In adversa ultra adversa

VannacciChe il generale Roberto Vannacci spari idiozie sugli argomenti più disparati ormai non è una novità. Dire la sua su qualsiasi cosa è evidentemente un diritto a cui non sa rinunciare. Magari da un generale dell’esercito, capo di stato maggiore del Comando delle forze operative terrestri (come leggo sul web), ti potresti aspettare una maggiore propensione alla ragionevolezza, un equilibrio e una certa familiarità con l’esercizio dell’intelletto. Magari, invece no.

Ammetto di non conoscere quali requisiti umani siano necessari per ricoprire certi incarichi ai vertici dell’organizzazione militare. Da obiettore di coscienza quale sono certe verità ho deciso di farmele sfuggire. Fatto sta che dopo averla sparata grossa su donne, immigrati, omosessuali e ambientalismo, il generale ha sentito anche il dovere di dare consigli al ministro dell’Istruzione, immagino del resto quanto l’uniforme e il senso del dovere siano in forte connessione. In sostanza il grande ufficiale agogna il ritorno alle classi differenziali, proponendo una specie di salto all’indietro di cinquant’anni nella vita della scuola pubblica italiana. Anche in questo caso è facile supporre quanto l’uniforme e la ginnastica vadano d’accordo.

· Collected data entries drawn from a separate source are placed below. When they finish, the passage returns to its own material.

(** * KTX 1.0 texture loader ([src/engine/assets/ktx_file.py])

    A shallow embedding of [KTXFile.open], [KTXFile.__init__],
    [KTXFile.header_target] and [KTXFile.header_format], with the
    properties of the decoder stated and proved over it.

    Conventions of the embedding:
    - a [bytes] object is a [list byte]; Python integers are [Z];
    - a [raise] is an [Err] of the [result] monad; the constructor of
      [KtxError] records which [raise] of the source it stands for;
    - the loop of [__init__] threads its local variables and the two
      buffers it grows ([self.data], [self.mipmaps]) through a [loop_state];
    - the host byte order (format ["=I"] of [struct]) is little-endian. *)

From Stdlib Require Import ZArith Lia.
From Stdlib Require Import Strings.String Strings.Byte.
From stdpp Require Import base numbers option list gmap.

Local Open Scope Z_scope.

(** ** Errors *)

Module Errors.

(** The exceptions the decoder raises, one constructor per [raise] site. *)
Inductive KtxError : Set :=
  | TruncatedFile             (* IOError, open: length < sizeof(KtxHeader) *)
  | InvalidMagic              (* IOError, open: header.id != Ktx10HeaderData *)
  | UnsupportedPixelFormat    (* ValueError, header_format: not is_compressed *)
  | UnknownCompressionFormat  (* ValueError, header_format: fmt is None *)
  | UnsupportedTextureLayout  (* NotImplementedError, __init__ *)
  | TruncatedMipData.         (* struct.error, unpack_from in __init__ *)

Inductive result (A : Type) : Type :=
  | Ok (a : A)
  | Err (e : KtxError).

Arguments Ok {A} a.
Arguments Err {A} e.

#[global] Instance result_ret : MRet result := fun _ a => Ok a.
#[global] Instance result_bind : MBind result := fun _ _ f m =>
  match m with
  | Ok a => f a
  | Err e => Err e
  end.

Definition is_ok {A} (r : result A) : bool :=
  match r with Ok _ => true | Err _ => false end.

#[global] Instance KtxError_eq_dec : EqDecision KtxError.
Proof. solve_decision. Defined.

End Errors.
Export Errors.

(** ** Bytes and the 32-bit reads *)

#[global] Instance byte_eq_dec : EqDecision byte := Byte.byte_eq_dec.
#[global] Instance byte_inhabited : Inhabited byte := populate x00%byte.

Definition byte_to_Z (b : byte) : Z := Z.of_N (Byte.to_N b).

(** A [c_uint32] / ["=I"] value from its four bytes, least significant first. *)
Definition u32_of_bytes (b0 b1 b2 b3 : byte) : Z :=
  Z.lor (byte_to_Z b0)
    (Z.lor (Z.shiftl (byte_to_Z b1) 8)
       (Z.lor (Z.shiftl (byte_to_Z b2) 16) (Z.shiftl (byte_to_Z b3) 24))).

(** [data[a:b]] for [0 <= a]: Python clips the slice to the buffer. *)
Definition slice (data : list byte) (a b : Z) : list byte :=
  take (Z.to_nat (b - a)) (drop (Z.to_nat a) data).

(** [data[a::]] for [0 <= a]. *)
Definition slice_from (data : list byte) (a : Z) : list byte :=
  drop (Z.to_nat a) data.

(** [struct.unpack_from("=I", data, offset)[0]]: raises [struct.error]
    unless four bytes are present at [offset]. *)
Definition unpack_from_I (data : list byte) (offset : Z) : result Z :=
  match slice data offset (offset + 4) with
  | [b0; b1; b2; b3] => Ok (u32_of_bytes b0 b1 b2 b3)
  | _ => Err TruncatedMipData
  end.

(** ** Vulkan enumerants used by the loader *)

Inductive VkImageType : Set :=
  | IMAGE_TYPE_1D
  | IMAGE_TYPE_2D
  | IMAGE_TYPE_3D.

Inductive VkFormat : Set :=
  | FORMAT_BC1_RGB_UNORM_BLOCK
  | FORMAT_BC1_RGB_SRGB_BLOCK
  | FORMAT_BC1_RGBA_UNORM_BLOCK
  | FORMAT_BC1_RGBA_SRGB_BLOCK
  | FORMAT_BC2_UNORM_BLOCK
  | FORMAT_BC2_SRGB_BLOCK
  | FORMAT_BC3_UNORM_BLOCK
  | FORMAT_BC3_SRGB_BLOCK
  | FORMAT_BC4_UNORM_BLOCK
  | FORMAT_BC4_SNORM_BLOCK
  | FORMAT_BC5_UNORM_BLOCK
  | FORMAT_BC5_SNORM_BLOCK
  | FORMAT_BC6H_UFLOAT_BLOCK
  | FORMAT_BC6H_SFLOAT_BLOCK
  | FORMAT_BC7_UNORM_BLOCK
  | FORMAT_BC7_SRGB_BLOCK.

#[global] Instance VkFormat_eq_dec : EqDecision VkFormat.
Proof. solve_decision. Defined.

(** A value of [GL_TO_VK_FORMATS]: either one format (an [int]) or a
    [(linear, sRGB)] tuple. *)
Inductive FormatEntry : Set :=
  | Single (fmt : VkFormat)
  | Pair (linear srgb : VkFormat).

(** [GL_TO_VK_FORMATS] *)
Definition GL_TO_VK_FORMATS : gmap Z FormatEntry :=
  list_to_map [
    (0x83F0, Pair FORMAT_BC1_RGB_UNORM_BLOCK FORMAT_BC1_RGB_SRGB_BLOCK);
    (0x83F1, Pair FORMAT_BC1_RGBA_UNORM_BLOCK FORMAT_BC1_RGBA_SRGB_BLOCK);
    (0x83F2, Pair FORMAT_BC2_UNORM_BLOCK FORMAT_BC2_SRGB_BLOCK);
    (0x83F3, Pair FORMAT_BC3_UNORM_BLOCK FORMAT_BC3_SRGB_BLOCK);
    (0x8DBB, Single FORMAT_BC4_UNORM_BLOCK);
    (0x8DBC, Single FORMAT_BC4_SNORM_BLOCK);
    (0x8DBD, Single FORMAT_BC5_UNORM_BLOCK);
    (0x8DBE, Single FORMAT_BC5_SNORM_BLOCK);
    (0x8E8F, Single FORMAT_BC6H_UFLOAT_BLOCK);
    (0x8E8E, Single FORMAT_BC6H_SFLOAT_BLOCK);
    (0x8E8C, Single FORMAT_BC7_UNORM_BLOCK);
    (0x8E8D, Single FORMAT_BC7_SRGB_BLOCK)
  ].

(** ** The header *)

(** [Ktx10HeaderData] *)
Definition Ktx10HeaderData : list byte :=
  [xab; x4b; x54; x58; x20; x31; x31; xbb; x0d; x0a; x1a; x0a]%byte.

(** [class KtxHeader(Structure)] *)
Record KtxHeader : Type := {
  id : list byte;
  endianness : Z;
  gl_type : Z;
  gl_type_size : Z;
  gl_format : Z;
  gl_internal_format : Z;
  gl_base_internal_format : Z;
  pixel_width : Z;
  pixel_height : Z;
  pixel_depth : Z;
  number_of_array_elements : Z;
  number_of_faces : Z;
  number_of_mipmap_levels : Z;
  bytes_of_key_value_data : Z;
}.

(** [sizeof(KtxHeader)] *)
Definition sizeof_KtxHeader : Z := 64.

(** The [c_uint32] field stored at byte [off] of the header image. *)
Definition field_u32 (data : list byte) (off : nat) : Z :=
  u32_of_bytes (data !!! off) (data !!! (off + 1)%nat)
               (data !!! (off + 2)%nat) (data !!! (off + 3)%nat).

(** Modelled from the spec: [bytes_to_cstruct] of [engine/assets/__init__.py]
    is not among the sources; the header is decoded field by field in the
    fixed order and at the byte offsets of the binary layout table (identity
    at 0, then thirteen 4-byte unsigned integers from offset 12 to 60), in
    the byte order of the host. *)
Definition bytes_to_cstruct (data : list byte) : KtxHeader :=
  {| id := take 12 data;
     endianness := field_u32 data 12;
     gl_type := field_u32 data 16;
     gl_type_size := field_u32 data 20;
     gl_format := field_u32 data 24;
     gl_internal_format := field_u32 data 28;
     gl_base_internal_format := field_u32 data 32;
     pixel_width := field_u32 data 36;
     pixel_height := field_u32 data 40;
     pixel_depth := field_u32 data 44;
     number_of_array_elements := field_u32 data 48;
     number_of_faces := field_u32 data 52;
     number_of_mipmap_levels := field_u32 data 56;
     bytes_of_key_value_data := field_u32 data 60 |}.

(** ** The decoded texture *)

(** [MipmapData = namedtuple('MipmapData', ('offset', 'size', 'width', 'height'))];
    the fields are read as [Mip.offset], [Mip.size], [Mip.width], [Mip.height]. *)
Module Mip.
Record MipmapData : Type := {
  offset : Z;
  size : Z;
  width : Z;
  height : Z;
}.
End Mip.

(** The attributes of a [KTXFile] object. *)
Record KTXFile : Type := {
  file_name : string;
  width : Z;
  height : Z;
  depth : Z;
  mips_level : Z;
  array_element : Z;
  faces : Z;
  target : VkImageType;
  format : VkFormat;
  data : list byte;
  mipmaps : list Mip.MipmapData;
}.

(** ** [KTXFile.header_target] *)

Definition header_target (header : KtxHeader) : VkImageType :=
  if pixel_height header =? 0 then IMAGE_TYPE_1D
  else if pixel_depth header >? 0 then IMAGE_TYPE_3D
  else IMAGE_TYPE_2D.

(** ** [KTXFile.header_format] *)

Definition is_compressed (h : KtxHeader) : bool :=
  (gl_type h =? 0) && (gl_type_size h =? 1) && (gl_format h =? 0).

(** [formats if isinstance(formats, int) else formats[0]], on
    [GL_TO_VK_FORMATS.get(key, (None, None))]. *)
Definition select_format (formats : option FormatEntry) : option VkFormat :=
  match formats with
  | Some (Single fmt) => Some fmt
  | Some (Pair linear _) => Some linear
  | None => None
  end.

Definition header_format (header : KtxHeader) : result VkFormat :=
  let h := header in
  if negb (is_compressed h) then Err UnsupportedPixelFormat
  else
    let formats := GL_TO_VK_FORMATS !! gl_internal_format h in
    match select_format formats with
    | None => Err UnknownCompressionFormat
    | Some fmt => Ok fmt
    end.

(** ** [KTXFile.__init__] *)

(** The variables the loading loop updates. *)
Record loop_state : Type := {
  data_offset : Z;
  local_offset : Z;
  mip_extent_width : Z;
  mip_extent_height : Z;
  self_data : list byte;
  self_mipmaps : list Mip.MipmapData;
}.

(** One iteration of [for i in range(self.mips_level)]. *)
Definition load_mip (src : list byte) (s : loop_state) : result loop_state :=
  mipmap_size ← unpack_from_I src (data_offset s);
  let data_offset1 := data_offset s + 4 in
  mret {|
    self_data := self_data s ++ slice src data_offset1 (data_offset1 + mipmap_size);
    self_mipmaps := self_mipmaps s ++
      [ {| Mip.offset := local_offset s; Mip.size := mipmap_size;
           Mip.width := mip_extent_width s;
           Mip.height := mip_extent_height s |} ];
    mip_extent_width := mip_extent_width s / 2;
    mip_extent_height := mip_extent_height s / 2;
    data_offset := data_offset1 + mipmap_size;
    local_offset := local_offset s + mipmap_size |}.

Fixpoint load_mips (n : nat) (src : list byte) (s : loop_state) : result loop_state :=
  match n with
  | O => mret s
  | S n' => s' ← load_mip src s; load_mips n' src s'
  end.

(** The loop variables on entry: [data_offset = local_offset = 0],
    [mip_extent_width, mip_extent_height = self.width, self.height],
    [self.data = bytearray()], [self.mipmaps = []]. *)
Definition loop_entry (self_width self_height : Z) : loop_state :=
  {| data_offset := 0; local_offset := 0;
     mip_extent_width := self_width; mip_extent_height := self_height;
     self_data := []; self_mipmaps := [] |}.

(** [KTXFile(fname, header, data)]; the [data] argument is [src] here, the
    [data] attribute being the buffer that is built. *)
Definition KTXFile_init (fname : string) (header : KtxHeader) (src : list byte)
  : result KTXFile :=
  let self_width := pixel_width header in
  let self_height := Z.max (pixel_height header) 1 in
  let self_depth := Z.max (pixel_depth header) 1 in
  let self_mips_level := Z.max (number_of_mipmap_levels header) 1 in
  let self_array_element := Z.max (number_of_array_elements header) 1 in
  let self_faces := Z.max (number_of_faces header) 1 in
  let self_target := header_target header in
  self_format ← header_format header;
  if (self_array_element >? 1) || (self_faces >? 1)
  then Err UnsupportedTextureLayout
  else
    s ← load_mips (Z.to_nat self_mips_level) src
          (loop_entry self_width self_height);
    mret {| file_name := fname;
            width := self_width; height := self_height;
            depth := self_depth; mips_level := self_mips_level;
            array_element := self_array_element; faces := self_faces;
            target := self_target; format := self_format;
            data := self_data s; mipmaps := self_mipmaps s |}.

(** ** [KTXFile.open], on the bytes read from the file *)

Definition KTXFile_open (path : string) (contents : list byte) : result KTXFile :=
  let length := Z.of_nat (List.length contents) in
  if length <? sizeof_KtxHeader then Err TruncatedFile
  else
    let header := bytes_to_cstruct contents in
    if decide (id header ≠ Ktx10HeaderData) then Err InvalidMagic
    else
      let offset := sizeof_KtxHeader + bytes_of_key_value_data header in
      KTXFile_init path header (slice_from contents offset).

(** ** Quantities the properties are stated with *)

(** The sum of the [size] fields of a list of mip records. *)
Definition total_size (ms : list Mip.MipmapData) : Z :=
  foldr (λ m acc, Mip.size m + acc) 0 ms.

(** Contiguous packing of the records built so far: the running
    [local_offset] is the sum of their sizes and every record starts
    where the records before it end. *)
Definition packed (s : loop_state) : Prop :=
  local_offset s = total_size (self_mipmaps s) ∧
  ∀ (i : nat) m, self_mipmaps s !! i = Some m →
    Mip.offset m = total_size (take i (self_mipmaps s)).

(** Level [i] records the base extents halved [i] times, and the running
    extents are those of the next level. *)
Definition halved (w0 h0 : Z) (s : loop_state) : Prop :=
  mip_extent_width s = w0 / 2 ^ Z.of_nat (length (self_mipmaps s)) ∧
  mip_extent_height s = h0 / 2 ^ Z.of_nat (length (self_mipmaps s)) ∧
  ∀ (i : nat) m, self_mipmaps s !! i = Some m →
    Mip.width m = w0 / 2 ^ Z.of_nat i ∧ Mip.height m = h0 / 2 ^ Z.of_nat i.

Quando ho letto le sue parole sono inorridito. Ma non è tanto la storia di un soldato che non perde occasione di esprimere giudizi su questioni fuori dalla sua portata cognitiva a preoccuparmi. Le sue farneticazioni al momento hanno suscitato già un lungo elenco di disapprovazioni e una pletora di critiche, tanto da farlo ripiegare in buon ordine all’interno delle proprie linee con la più classica delle formule, quella utilizzata da ogni uomo pubblico che voglia passare un colpo di spugna per ripulirsi dalle proprie indecenze: “sono stato frainteso”.

Peccato però che la storia ci insegni quanto faccia presto una posizione minoritaria, inizialmente perfino osteggiata, a divenire poi una regola. Così quello che oggi appare inquietante non è tanto un generale dell’esercito che ha espresso apertamente apprezzamento per un archetipo educativo modello West Point, quanto piuttosto il fatto che quest’idea serpeggi già da tempo all’interno degli edifici dell’Istruzione. Chiunque viva all’interno del sistema scolastico e abbia occhi per vedere lo sa. Quello che appare inquietante allora è lo scenario che ci aspetta se non invertiamo la rotta smettendola di cancellare un pezzo per volta tutte le conquiste che negli anni ‘80 facevano della nostra scuola un esempio virtuoso, ma che poi abbiamo iniziato a rinnegare piegandoci ai diktat di un mercato globale e imponendoci di scimmiottare modelli che fanno della competizione, della valutazione oggettiva, dei test, della misurazione delle competenze, del disinteresse per la singolarità delle persone, il loro credo.

Adesso, va bene, proviamo disgusto per le parole di un generale dell’esercito, ma poi continuiamo a imitare modelli di scuola che definiamo moderni e che le classi speciali le prevedono eccome. Riusciremo a fermarci?   

No, generale, non sei stato frainteso. Abbiamo capito benissimo. Ma forse siamo noi a essere frastornati.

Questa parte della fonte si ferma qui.